Aim of the exercise:
Beneath this line is the data. Output exactly the lines from the line with "b : fifo_isEmpty b = false ->" to the line with "(System q' (p1 ++ Producer t", both ends included, and nothing more.

Data supplied:

(* ===== verification/Pipeline.v ===== *)
(** * The parallel pipeline of dedup (pthread/encoder.c, build with ENABLE_PTHREADS)

    The threads of the middle stages and of the output stage as a transition system:
    a step is what one thread does to one chunk between two synchronisations (the
    lock of the hash table bucket, of the chunk, of a queue), and a chunk may be
    taken from any place of a queue, so that every distribution of the chunks over
    several queues, private buffers and threads is covered.  The queues are not
    bounded here; Queue.v has the bounded ones. *)
From stdpp Require Import gmap relations.
From S2P Require Import Prelude Rabin Hashtable Dedup Binheap Tree Reorder Fragment.

#[global] Instance sequence_eq_dec : EqDecision sequence_t.
Proof. solve_decision. Defined.
#[global] Instance sequence_countable : Countable sequence_t.
Proof.
  refine (inj_countable' (fun s => (s_l1num s, s_l2num s)) (fun '(a, b) => Sequence a b) _). by intros [].
Defined.

Inductive chunk_state_t := CHUNK_STATE_UNCOMPRESSED | CHUNK_STATE_COMPRESSED | CHUNK_STATE_FLUSHED.

(** What the stages write to a chunk after it was cut.  A chunk is named by its sequence
    number; [h_ref] is [compressed_data_ref], [None] as long as it is not set. *)
Record header_t := Header {
  h_isDuplicate : bool;
  h_state : chunk_state_t;
  h_sha1 : list Z;
  h_compressed_data : list Z;
  h_ref : option sequence_t
}.
Abbreviation heads_t := (gmap sequence_t header_t).

Section Pipeline.
Context (read : Z -> Z -> Z) (write : Z -> Z * bool).
Context {T : Type} {cache : Cache T (list Z) sequence_t}.
Context (SHA1_Digest : list Z -> list Z) (compress : Z -> list Z -> option (list Z)).
Context (compress_type : Z) (rabintab rabinwintab : Z -> Z) (rf_win : Z) (undef : Z -> option piece).

(** ** The kernels of the stages *)

(** [sub_Deduplicate] under the lock of the bucket. *)
Definition par_Deduplicate (db : T) (heads : heads_t) (chunk : piece) : res (bool * T * heads_t) :=
  let sha1 := SHA1_Digest (p_data chunk) in
  match cache_search db sha1 with
  | None =>
      match cache_insert db sha1 (p_sequence chunk) with
      | None => Exit_trace
      | Some db => Ok (false, db, <[p_sequence chunk := Header false CHUNK_STATE_UNCOMPRESSED sha1 [] None]> heads)
      end
  | Some entry =>
      Ok (true, db, <[p_sequence chunk := Header true CHUNK_STATE_UNCOMPRESSED sha1 [] (Some entry)]> heads)
  end.

(** [sub_Compress] under the lock of the chunk. *)
Definition par_Compress (heads : heads_t) (chunk : piece) : res heads_t :=
  match heads !! p_sequence chunk with
  | None => Stuck
  | Some h =>
      match h_state h with
      | CHUNK_STATE_UNCOMPRESSED =>
          let! c := sub_Compress compress compress_type (Chunk (h_isDuplicate h) (h_sha1 h) (p_data chunk) []) in
          Ok (<[p_sequence chunk :=
                Header (h_isDuplicate h) CHUNK_STATE_COMPRESSED (h_sha1 h) (compressed_data c) (h_ref h)]> heads)
      | _ => Exit_trace                       (* assertion *)
      end
  end.

(** [write_chunk_to_file] under the lock of the original chunk; [Ok None] is the wait
    for its compressed data. *)
Definition par_write (heads : heads_t) (out : list Z) (chunk : piece) : res (option (heads_t * list Z)) :=
  match heads !! p_sequence chunk with
  | None => Stuck
  | Some h =>
      match (if h_isDuplicate h then h_ref h else Some (p_sequence chunk)) with
      | None => Stuck
      | Some orig =>
          match heads !! orig with
          | None => Stuck
          | Some h =>
              match h_state h with
              | CHUNK_STATE_UNCOMPRESSED => Ok None
              | CHUNK_STATE_COMPRESSED =>
                  let! out := write_file write out TYPE_COMPRESS (len (h_compressed_data h)) (h_compressed_data h) in
                  Ok (Some (<[orig := Header (h_isDuplicate h) CHUNK_STATE_FLUSHED (h_sha1 h) [] (h_ref h)]> heads, out))
              | CHUNK_STATE_FLUSHED =>
                  let! out := write_file write out TYPE_FINGERPRINT SHA1_LEN (h_sha1 h) in
                  Ok (Some (heads, out))
              end
          end
      end
  end.
(** [head] and [tail] are [int]s, and [size] a [size_t] to whose type the sum is converted. *)
Definition ringbuffer_isFull (buf : ringbuffer_t) : bool :=
  u64 (head buf) =? u64 (s32 (tail buf - 1) + size buf) mod size buf.

Definition ringbuffer_remove (buf : ringbuffer_t) : option A * ringbuffer_t :=
  if ringbuffer_isEmpty buf then (None, buf)
  else
    let ptr := data buf (tail buf) in
    let tail := s32 (tail buf + 1) in
    let tail := if u64 tail >=? size buf then 0 else tail in
    (ptr, {| head := head buf; tail := tail; data := data buf; size := size buf |}).

Definition ringbuffer_peek (buf : ringbuffer_t) : option A :=
  if ringbuffer_isEmpty buf then None else data buf (tail buf).

Definition ringbuffer_insert (buf : ringbuffer_t) (ptr : option A) : Z * ringbuffer_t :=
  if ringbuffer_isFull buf then (-1, buf)
  else
    let data := fun i => if i =? head buf then ptr else data buf i in
    let head := s32 (head buf + 1) in
    let head := if u64 head =? size buf then 0 else head in
    (0, {| head := head; tail := tail buf; data := data; size := size buf |}).

(** The number of items and their slots, from the oldest on. *)
Definition used (buf : ringbuffer_t) : Z := (head buf - tail buf) mod size buf.
Definition slot (buf : ringbuffer_t) (i : Z) : Z := (tail buf + i) mod size buf.
Definition items (buf : ringbuffer_t) : list A := omap (fun i => data buf (slot buf i)) (seqZ 0 (used buf)).
Inductive qstep : system -> system -> Prop :=
  | q_produce q p1 p2 cs x t b b' : fifo_insert b x = (0, b') ->
      qstep (System q (p1 ++ Producer (x :: t) b PRun :: p2) cs)
        (System q (p1 ++ Producer t b' (if fifo_isFull b' then PSend else PRun) :: p2) cs)
  | q_drain q p1 p2 cs b : fifo_isEmpty b = false ->
      qstep (System q (p1 ++ Producer [] b PRun :: p2) cs) (System q (p1 ++ Producer [] b PSend :: p2) cs)
  | q_send q p1 p2 cs first t b i q' b' cs' :
      queue_enqueue send_limit first q b = Some (Leave i q' b') -> 1 <= i -> signal c_asleep c_rouse cs cs' ->
      qstep (System q (p1 ++ Producer t b (if first then PSend else PWoken) :: p2) cs)
        (System q' (p1 ++ Producer t b' PRun :: p2) cs')
  | q_send_wait q p1 p2 cs first t b :
      queue_enqueue send_limit first q b = Some Wait ->
      qstep (System q (p1 ++ Producer t b (if first then PSend else PWoken) :: p2) cs)
        (System q (p1 ++ Producer t b PAsleep :: p2) cs)
  | q_terminate q p1 p2 cs b q' (broadcast : bool) :
      fifo_isEmpty b = true -> queue_terminate q = Some (q', broadcast) ->
      qstep (System q (p1 ++ Producer [] b PRun :: p2) cs)
        (System q' (p1 ++ Producer [] b PDone :: p2) (if broadcast then c_rouse <$> cs else cs))
  | q_consume q ps c1 c2 g x b b' : fifo_isEmpty b = false -> fifo_remove b = (Some x, b') ->
      qstep (System q ps (c1 ++ Consumer g b CRun :: c2)) (System q ps (c1 ++ Consumer (g ++ [x]) b' CRun :: c2))
  | q_receive q ps c1 c2 g b (first : bool) i q' b' ps' :
      fifo_isEmpty b = true -> queue_dequeue recv_limit q b = Some (Leave i q' b') -> 1 <= i ->
      signal p_asleep p_rouse ps ps' ->
      qstep (System q ps (c1 ++ Consumer g b (if first then CRun else CWoken) :: c2))
        (System q' ps' (c1 ++ Consumer g b' CRun :: c2))
  | q_receive_wait q ps c1 c2 g b (first : bool) :
      fifo_isEmpty b = true -> queue_dequeue recv_limit q b = Some Wait ->
      qstep (System q ps (c1 ++ Consumer g b (if first then CRun else CWoken) :: c2))
        (System q ps (c1 ++ Consumer g b CAsleep :: c2))
  | q_exit q ps c1 c2 g b (first : bool) i q' b' :
      fifo_isEmpty b = true -> queue_dequeue recv_limit q b = Some (Leave i q' b') -> i < 0 ->
      qstep (System q ps (c1 ++ Consumer g b (if first then CRun else CWoken) :: c2))
        (System q' ps (c1 ++ Consumer g b' CDone :: c2)).
(** The attributes of a TLDetector. [has_image] is [None] while the
    attribute does not exist: [__init__] does not assign it.
    [upcoming_red_light_pub] is the publisher on /traffic_waypoint, kept
    as the data of the messages published so far, oldest first;
    [light_classifier] is kept as the images it was called with. *)
Record TLDetector : Type := {
  pose : option Position;
  waypoints : option (list Position);
  camera_image : option Image;
  has_image : option bool;
  stop_lines : list Z;
  config : list (coord * coord);
  state : pyval;
  last_state : pyval;
  last_wp : Z;
  state_count : Z;
  upcoming_red_light_pub : list Z;
  light_classifier : list Image
}.

(** The attributes after [__init__], for a given
    [config['stop_line_positions']]. *)
Definition init (stop_line_positions : list (coord * coord)) : TLDetector :=
  {| pose := None; waypoints := None; camera_image := None;
     has_image := None; stop_lines := [];
     config := stop_line_positions;
     state := PyInt UNKNOWN; last_state := PyInt UNKNOWN;
     last_wp := -1; state_count := 0;
     upcoming_red_light_pub := []; light_classifier := [] |}.

Definition set_pose (v : option Position) (s : TLDetector) : TLDetector :=
  {| pose := v; waypoints := waypoints s; camera_image := camera_image s;
     has_image := has_image s; stop_lines := stop_lines s;
     config := config s; state := state s; last_state := last_state s;
     last_wp := last_wp s; state_count := state_count s;
     upcoming_red_light_pub := upcoming_red_light_pub s;
     light_classifier := light_classifier s |}.

Definition set_waypoints (v : option (list Position)) (s : TLDetector)
  : TLDetector :=
  {| pose := pose s; waypoints := v; camera_image := camera_image s;
     has_image := has_image s; stop_lines := stop_lines s;
     config := config s; state := state s; last_state := last_state s;
     last_wp := last_wp s; state_count := state_count s;
     upcoming_red_light_pub := upcoming_red_light_pub s;
     light_classifier := light_classifier s |}.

Written response:
  | q_drain q p1 p2 cs b : fifo_isEmpty b = false ->
      qstep (System q (p1 ++ Producer [] b PRun :: p2) cs) (System q (p1 ++ Producer [] b PSend :: p2) cs)
  | q_send q p1 p2 cs first t b i q' b' cs' :
      queue_enqueue send_limit first q b = Some (Leave i q' b') -> 1 <= i -> signal c_asleep c_rouse cs cs' ->
      qstep (System q (p1 ++ Producer t b (if first then PSend else PWoken) :: p2) cs)
        (System q' (p1 ++ Producer t b' PRun :: p2) cs')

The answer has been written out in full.